Comment by joenot443

7 months ago

Indeed. As I've been explaining this to my more non-techie friends, the interesting finding here isn't that an AI could do something we don't like, it's that it seems willing, in some cases, to _lie_ about it and actively cover its tracks.

I'm curious what Simon and other more learned folks than I make of this, I personally found the chat on pg 12 pretty jarring.

24 comments

joenot443

hattmall 7 months ago

At the core the AI is just taking random branches of guesses for what you are asking it. It's not surprising that it would lie and in some cases take branches that make it appear to be covering it's tracks.

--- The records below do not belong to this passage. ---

(** * UrlService: the mapping lifecycle manager of the URL shortener

    Shallow embedding of
    [Frontend Test Submission/src/services/urlService.ts].

    Modelling choices, all taken from the source:
    - [localStorage] under the single key ['url_mappings'] is the list
      of records last written by [saveMappings]; reads and writes of
      the store are assumed to succeed.
    - every reading of the clock ([new Date()], [Date.now()]) is an
      explicit argument, a number of milliseconds since the epoch.
    - [Math.random] is an oracle: [randomIndex k] is the value of
      [Math.floor(Math.random() * chars.length)] at the k-th call.
    - [new URL(url)] is the platform's parser, a parameter [url_parses].
    - [validityMinutes] ranges over the integers (what the form's
      [parseInt] hands over); [accessCount] is an integer held in a
      JavaScript number, and [numberSucc] is [x + 1] on such a number.
    - [Logger.Log] only reports; it never changes a result, and the
      branch an operation takes is visible in its outcome. *)

From Stdlib Require Import ZArith List String Ascii Bool Lia.
Import ListNotations.

Module UrlService.

Local Open Scope Z_scope.

(** ** Dates *)

(** A JavaScript [Date] holds a time value or NaN (an invalid date). *)
Inductive Date : Type :=
| ValidDate (tv : Z)
| InvalidDate.

(** ECMAScript's TimeClip bound: 8.64e15 ms on either side of the epoch. *)
Definition maxTimeValue : Z := 8640000000000000.

(** [new Date(tv)] for a number [tv]. *)
Definition newDate (tv : Z) : Date :=
  if Z.abs tv <=? maxTimeValue then ValidDate tv else InvalidDate.

(** What [JSON.stringify] leaves of a [Date]: its ISO string, or [null]
    for an invalid date ([Date.prototype.toJSON]). *)
Inductive JsonDate : Type :=
| IsoString (tv : Z)
| JsonNull.

Definition toJSON (d : Date) : JsonDate :=
  match d with
  | ValidDate tv => IsoString tv
  | InvalidDate => JsonNull
  end.

(** [new Date(x)] for a value [x] read back with [JSON.parse]:
    an ISO string is parsed, [null] converts to the number 0. *)
Definition parseDate (j : JsonDate) : Date :=
  match j with
  | IsoString tv => newDate tv
  | JsonNull => ValidDate 0
  end.

(** [d > now] and [d <= now] for a date [d] and the current time;
    a comparison with NaN is false. *)
Definition date_gt (d : Date) (now : Z) : bool :=
  match d with
  | ValidDate tv => now <? tv
  | InvalidDate => false
  end.

Definition date_le (d : Date) (now : Z) : bool :=
  match d with
  | ValidDate tv => tv <=? now
  | InvalidDate => false
  end.

(** ** Records *)

Module ShortenUrlRequest.
Record t : Type := make {
  originalUrl : string;
  customShortcode : option string;
  validityMinutes : option Z
}.
End ShortenUrlRequest.

Module ShortenUrlResponse.
Record t : Type := make {
  shortUrl : string;
  shortcode : string;
  originalUrl : string;
  expiresAt : Date;
  createdAt : Date
}.
End ShortenUrlResponse.

(** A stored record, as [JSON.parse] returns it. *)
Record UrlMapping : Type := mkUrlMapping {
  shortcode : string;
  originalUrl : string;
  expiresAt : JsonDate;
  createdAt : JsonDate;
  accessCount : Z
}.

It's just randomly doing what it guesses humans would do. It's more interesting when it gives you correct information repeatedly.

F7F7F7 7 months ago
Is there a person on HackerNews that doesn’t understand this by now? We all collectively get it and accept it, LLMs are gigantic probability machines or something.
That’s not what people are arguing.
The point is, if given access to the mechanisms to do disastrous thing X, it will do it.
No one thinks that it can think in the human sense. Or that it feels.
Extreme example to make the point: if we created an API to launch nukes. Are yoh certain that something it interprets (tokenizes, whatever) is not going to convince it to utilize the API 2 times out of 100?
If we put an exploitable (documented, unpatched 0 day bug bug) safe guard in its way. Are you trusting that ME or YOU couldn’t talk it into attempting to access that document to exploit the bug, bypass the safeguard and access the API?
Again, no one thinks that it’s actually thinking. But today as I happily gave Claude write access to my GitHub account I realized how just one command misinterpreted command could go completely wrong without the appropriate measures.
Do I think Claude is sentient and thinking about how to destroy my repos? No.
- unclad5968 7 months ago
  
  I think the other guy is making the point that because they are probabalistic, they will always have some cases select the output that lies and covers it up. I don't think they're dismissing the paper based on the probabalistic nature of LLMs, but rather saying the outcome should be expected.
  
  5 replies →
- anon373839 7 months ago
  
  > if we created an API to launch nukes
  > today as I happily gave Claude write access to my GitHub account
  I would say: don’t do these things?
  
  11 replies →
- ta988 7 months ago
  
  Note that humans are also given test orders presented as real ones to see if they would act properly in a real life situation. That's part of ORIs https://www.512aw.afrc.af.mil/News/Article-Display/Article/1...
- ben_w 7 months ago
  
  > Again, no one thinks that it’s actually thinking
  I dunno, quite a lot of people are spending a lot of time arguing about what "thinking" means.
  Something something submarines swimming something.
arcticfox 7 months ago

> It's just randomly doing what it guesses humans would do.
Yes, but isn't the point that that is bad? Imagine an AI given some minor role that randomly abuses its power, or attempts to expand its role, because that's what some humans would do in the same situation. It's not surprising, but it is interesting to explore.

chrisandchris 7 months ago

Well if AI is about to replicate the human, it learned from the best.